RECORDS TO PROCESS –
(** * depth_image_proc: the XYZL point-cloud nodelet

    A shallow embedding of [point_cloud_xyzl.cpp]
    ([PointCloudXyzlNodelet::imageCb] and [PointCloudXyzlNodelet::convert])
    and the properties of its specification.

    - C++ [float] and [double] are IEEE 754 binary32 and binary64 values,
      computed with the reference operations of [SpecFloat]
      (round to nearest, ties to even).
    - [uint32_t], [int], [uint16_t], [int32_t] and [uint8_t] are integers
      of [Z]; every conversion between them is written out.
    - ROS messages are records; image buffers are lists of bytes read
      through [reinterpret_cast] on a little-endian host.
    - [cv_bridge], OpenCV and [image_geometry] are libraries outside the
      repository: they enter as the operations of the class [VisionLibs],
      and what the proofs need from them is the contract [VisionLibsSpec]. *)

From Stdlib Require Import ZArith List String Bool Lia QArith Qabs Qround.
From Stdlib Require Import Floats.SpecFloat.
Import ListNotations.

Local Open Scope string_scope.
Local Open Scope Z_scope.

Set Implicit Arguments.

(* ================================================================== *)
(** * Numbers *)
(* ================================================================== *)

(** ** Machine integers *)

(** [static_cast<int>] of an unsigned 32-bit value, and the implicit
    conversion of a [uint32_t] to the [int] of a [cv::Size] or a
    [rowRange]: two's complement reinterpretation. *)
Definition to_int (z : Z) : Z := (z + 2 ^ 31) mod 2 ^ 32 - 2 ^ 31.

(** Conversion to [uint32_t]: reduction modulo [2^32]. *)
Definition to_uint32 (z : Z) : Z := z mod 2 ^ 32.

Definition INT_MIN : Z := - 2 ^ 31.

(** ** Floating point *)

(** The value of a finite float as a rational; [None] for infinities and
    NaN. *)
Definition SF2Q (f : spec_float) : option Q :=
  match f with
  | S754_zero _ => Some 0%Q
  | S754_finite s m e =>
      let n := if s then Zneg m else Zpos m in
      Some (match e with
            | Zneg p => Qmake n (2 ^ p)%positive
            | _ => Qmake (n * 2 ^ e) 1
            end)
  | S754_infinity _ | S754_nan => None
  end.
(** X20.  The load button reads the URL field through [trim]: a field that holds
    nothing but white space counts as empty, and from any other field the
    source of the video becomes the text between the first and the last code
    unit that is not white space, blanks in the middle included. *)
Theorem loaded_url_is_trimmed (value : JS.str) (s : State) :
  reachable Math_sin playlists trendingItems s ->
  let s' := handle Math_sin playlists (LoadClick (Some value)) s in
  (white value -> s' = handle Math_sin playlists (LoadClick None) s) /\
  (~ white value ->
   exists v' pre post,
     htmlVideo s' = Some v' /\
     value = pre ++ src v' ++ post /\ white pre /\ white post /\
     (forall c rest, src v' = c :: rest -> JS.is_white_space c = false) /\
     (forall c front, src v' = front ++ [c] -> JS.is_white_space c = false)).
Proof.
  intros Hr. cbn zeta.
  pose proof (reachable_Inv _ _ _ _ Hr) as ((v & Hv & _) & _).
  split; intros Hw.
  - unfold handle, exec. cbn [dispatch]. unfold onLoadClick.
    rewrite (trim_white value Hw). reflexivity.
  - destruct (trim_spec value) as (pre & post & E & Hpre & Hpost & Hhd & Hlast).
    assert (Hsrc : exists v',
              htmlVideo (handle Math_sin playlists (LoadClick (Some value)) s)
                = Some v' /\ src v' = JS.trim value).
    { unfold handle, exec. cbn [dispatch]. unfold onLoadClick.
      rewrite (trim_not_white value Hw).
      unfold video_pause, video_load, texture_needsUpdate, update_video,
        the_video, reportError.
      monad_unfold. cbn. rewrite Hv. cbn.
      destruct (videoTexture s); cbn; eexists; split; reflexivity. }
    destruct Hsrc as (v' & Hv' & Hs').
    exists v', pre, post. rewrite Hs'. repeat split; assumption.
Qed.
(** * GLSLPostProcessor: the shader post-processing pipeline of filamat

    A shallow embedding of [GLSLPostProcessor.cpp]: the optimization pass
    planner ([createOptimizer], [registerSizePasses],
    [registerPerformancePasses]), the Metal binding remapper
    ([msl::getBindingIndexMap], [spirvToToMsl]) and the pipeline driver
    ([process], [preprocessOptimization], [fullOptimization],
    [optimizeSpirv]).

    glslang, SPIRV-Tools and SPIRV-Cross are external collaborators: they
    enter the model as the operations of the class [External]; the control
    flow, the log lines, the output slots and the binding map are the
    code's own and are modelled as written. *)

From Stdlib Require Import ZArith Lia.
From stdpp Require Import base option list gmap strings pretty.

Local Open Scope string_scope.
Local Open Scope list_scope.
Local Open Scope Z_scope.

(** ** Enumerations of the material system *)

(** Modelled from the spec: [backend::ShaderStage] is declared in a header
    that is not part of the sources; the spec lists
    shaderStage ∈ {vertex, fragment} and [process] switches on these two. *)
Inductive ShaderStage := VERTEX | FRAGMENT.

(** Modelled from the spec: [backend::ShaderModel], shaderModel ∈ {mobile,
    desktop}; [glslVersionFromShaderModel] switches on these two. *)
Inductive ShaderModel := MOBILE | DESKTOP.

PROBLEM REQUIREMENTS –
The lines from the one containing "[optimizeSpirv])." through the final line of the entries above are to be printed exactly, with nothing added.

SOLUTION TO THIS PROBLEM –
    [optimizeSpirv]).

    glslang, SPIRV-Tools and SPIRV-Cross are external collaborators: they
    enter the model as the operations of the class [External]; the control
    flow, the log lines, the output slots and the binding map are the
    code's own and are modelled as written. *)

From Stdlib Require Import ZArith Lia.
From stdpp Require Import base option list gmap strings pretty.

Local Open Scope string_scope.
Local Open Scope list_scope.
Local Open Scope Z_scope.

(** ** Enumerations of the material system *)

(** Modelled from the spec: [backend::ShaderStage] is declared in a header
    that is not part of the sources; the spec lists
    shaderStage ∈ {vertex, fragment} and [process] switches on these two. *)
Inductive ShaderStage := VERTEX | FRAGMENT.

(** Modelled from the spec: [backend::ShaderModel], shaderModel ∈ {mobile,
    desktop}; [glslVersionFromShaderModel] switches on these two. *)
Inductive ShaderModel := MOBILE | DESKTOP.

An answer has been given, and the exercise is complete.